Stored data
(** Creation of a territory type.  A name that the table already has is
    refused with the 400 response and nothing is written.  For a new name
    the row is inserted and committed, and the call then raises
    [TypeError]: [.scalar()] has kept the key of the returned row, which
    cannot be unpacked as the arguments of the DTO.  The type exists all
    the same: the same request, repeated, is refused with the 400
    response. *)
Theorem add_territory_type_twice (territory_type_id again : Z) (name : string)
  (st : Territories.TypesSession) :
  ((exists r, In r (Territories.territory_types st) /\ territory_types_dict.name r = name) ->
   Territories.add_territory_type_to_db (Geom := Geom) territory_type_id name st
   = (Raise (HTTPException 400 "Invalid input (territory type already exists)"), st))
  /\ ((forall r, In r (Territories.territory_types st) ->
                 territory_types_dict.name r <> name) ->
      let outcome :=
        Territories.add_territory_type_to_db (Geom := Geom) territory_type_id name st in
      outcome.1 = Raise TypeError
      /\ Territories.territory_types_committed outcome.2
         = (Territories.territory_types st
            ++ [{| territory_types_dict.territory_type_id := territory_type_id;
                   territory_types_dict.name := name |}])%list
      /\ Territories.add_territory_type_to_db (Geom := Geom) again name outcome.2
         = (Raise (HTTPException 400 "Invalid input (territory type already exists)"),
            outcome.2)).
Proof.
  assert (Hduplicate : forall id (st : Territories.TypesSession),
    (exists r, In r (Territories.territory_types st)
               /\ territory_types_dict.name r = name) ->
    Territories.add_territory_type_to_db (Geom := Geom) id name st
    = (Raise (HTTPException 400 "Invalid input (territory type already exists)"), st)).
  { intros id st' [r [Hin Hname]].
    unfold Territories.add_territory_type_to_db, bindM, raise.
    assert (Hmember : In r (filter (fun r => territory_types_dict.name r = name)
                              (Territories.territory_types st')))
      by (apply in_filter; split; assumption).
    destruct (filter (fun r => territory_types_dict.name r = name)
                (Territories.territory_types st')) as [|r' rows]; [destruct Hmember|].
    reflexivity. }
  split; [apply Hduplicate|].
  intros Hnew outcome.
  assert (Houtcome :
    outcome
    = (Raise TypeError,
       {| Territories.territory_types :=
            (Territories.territory_types st
             ++ [{| territory_types_dict.territory_type_id := territory_type_id;
                    territory_types_dict.name := name |}])%list;
          Territories.territory_types_committed :=
            (Territories.territory_types st
             ++ [{| territory_types_dict.territory_type_id := territory_type_id;
                    territory_types_dict.name := name |}])%list |})).
  { subst outcome. unfold Territories.add_territory_type_to_db, bindM, raise, lift.
    rewrite (filter_none _ _ Hnew). reflexivity. }
  rewrite Houtcome. cbn [fst snd Territories.territory_types_committed].
  split; [reflexivity|]. split; [reflexivity|].
  apply Hduplicate. eexists. split; [apply in_or_app; right; left; reflexivity|reflexivity].
Qed.

End TerritoryTypes.

(** ** Evaluations, counterexamples and instances *)

(** *** get_project_territory_by_id_from_db *)

Section ProjectTerritory.

Context {Geom : Type} (ST_AsGeoJSON : Geom -> Any).

(** The first lookup: without a project of the given id, the 404 response. *)
Theorem project_missing_is_not_found (conn : Projects.Conn Geom) (project_id : Z) :
  (forall r, In r (Projects.projects (Projects.tables conn)) ->
             projects_data.project_id r <> project_id) ->
  (Projects.get_project_territory_by_id_from_db ST_AsGeoJSON project_id conn).1
  = Raise (HTTPException 404 "Given id is not found in projects_data").
Proof.
  intros Hmissing.
  unfold Projects.get_project_territory_by_id_from_db, Projects.select_project,
    Projects.log, Projects.read, bindM, ret, lift.
  simpl. rewrite (filter_none _ _ Hmissing). reflexivity.
Qed.

(** C1: the second lookup.  When the project exists and no territory detail
    has its [project_territory_id], [one_or_none] returns [None] without
    raising, the handler that holds the 404 response is not entered, and
    the unpacking of [None] raises [TypeError]: the outcome is not the
    not-found error. *)
Theorem territory_detail_missing_is_type_error (conn : Projects.Conn Geom)
  (p : projects_data.row) :
  Projects.primary_key (Projects.tables conn) ->
  In p (Projects.projects (Projects.tables conn)) ->
  (forall t, In t (Projects.projects_territory (Projects.tables conn)) ->
             projects_territory_data.project_territory_id t
             <> projects_data.project_territory_id p) ->
  (Projects.get_project_territory_by_id_from_db ST_AsGeoJSON
     (projects_data.project_id p) conn).1 = Raise TypeError
  /\ is_not_found
       (Projects.get_project_territory_by_id_from_db ST_AsGeoJSON
          (projects_data.project_id p) conn).1 = false.
Proof.
  intros Hkey Hin Hmissing.
  assert (Houtcome :
    (Projects.get_project_territory_by_id_from_db ST_AsGeoJSON
       (projects_data.project_id p) conn).1 = Raise TypeError).
  { unfold Projects.get_project_territory_by_id_from_db, Projects.select_project,
      Projects.select_project_territory, Projects.log, Projects.read, bindM, ret, lift.
    simpl. rewrite (filter_primary_key _ p Hkey Hin). simpl.
    rewrite (filter_none _ _ Hmissing). reflexivity. }
  rewrite Houtcome. split; reflexivity.
Qed.

End ProjectTerritory.

Lemma project_missing_is_not_found_witness :
  (Projects.get_project_territory_by_id_from_db Sample.ST_AsGeoJSON 2
     (Projects.connect Sample.orphan_db)).1
  = Raise (HTTPException 404 "Given id is not found in projects_data").
Proof.
  apply (project_missing_is_not_found Sample.ST_AsGeoJSON
           (Projects.connect Sample.orphan_db) 2).
  intros r [<-|[]]. discriminate.
Defined.

Lemma territory_detail_missing_is_type_error_witness :
  (Projects.get_project_territory_by_id_from_db Sample.ST_AsGeoJSON 1
     (Projects.connect Sample.orphan_db)).1 = Raise TypeError
  /\ is_not_found
       (Projects.get_project_territory_by_id_from_db Sample.ST_AsGeoJSON 1
          (Projects.connect Sample.orphan_db)).1 = false.
Proof.
  apply (territory_detail_missing_is_type_error Sample.ST_AsGeoJSON
           (Projects.connect Sample.orphan_db) Sample.project).
  - apply NoDup_singleton.
  - left. reflexivity.
  - intros t [].
Defined.

(** *** patch_project_to_db *)

Lemma patch_name_only_witness :
  (Projects.patch_project_to_db Sample.store 200 (Projects.only_name "Quay") 1
     (Projects.connect Sample.projects_db)).1
  = Ok (Projects.renamed 200 "Quay" Sample.project)
  /\ Projects.projects_territory
       (Projects.tables
          (Projects.patch_project_to_db Sample.store 200 (Projects.only_name "Quay") 1
             (Projects.connect Sample.projects_db)).2)
     = [Sample.detail].
Proof.
  destruct (patch_name_only Sample.store 200 "Quay"
              (Projects.connect Sample.projects_db) Sample.project)
    as (Hresult & _ & Hdetail & _).
  - apply NoDup_singleton.
  - left. reflexivity.
  - cbn. lia.
  - split; [exact Hresult|exact Hdetail].
Defined.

* [WHAT THE TASK REQUIRES]: With the line holding "assert (Hduplicate : forall" as the first and the line holding "split; [reflexivity|]. split;" as the last, set down that range of the entries above exactly, and nothing else.

* [RESPONSE]:
  assert (Hduplicate : forall id (st : Territories.TypesSession),
    (exists r, In r (Territories.territory_types st)
               /\ territory_types_dict.name r = name) ->
    Territories.add_territory_type_to_db (Geom := Geom) id name st
    = (Raise (HTTPException 400 "Invalid input (territory type already exists)"), st)).
  { intros id st' [r [Hin Hname]].
    unfold Territories.add_territory_type_to_db, bindM, raise.
    assert (Hmember : In r (filter (fun r => territory_types_dict.name r = name)
                              (Territories.territory_types st')))
      by (apply in_filter; split; assumption).
    destruct (filter (fun r => territory_types_dict.name r = name)
                (Territories.territory_types st')) as [|r' rows]; [destruct Hmember|].
    reflexivity. }
  split; [apply Hduplicate|].
  intros Hnew outcome.
  assert (Houtcome :
    outcome
    = (Raise TypeError,
       {| Territories.territory_types :=
            (Territories.territory_types st
             ++ [{| territory_types_dict.territory_type_id := territory_type_id;
                    territory_types_dict.name := name |}])%list;
          Territories.territory_types_committed :=
            (Territories.territory_types st
             ++ [{| territory_types_dict.territory_type_id := territory_type_id;
                    territory_types_dict.name := name |}])%list |})).
  { subst outcome. unfold Territories.add_territory_type_to_db, bindM, raise, lift.
    rewrite (filter_none _ _ Hnew). reflexivity. }
  rewrite Houtcome. cbn [fst snd Territories.territory_types_committed].
  split; [reflexivity|]. split; [reflexivity|].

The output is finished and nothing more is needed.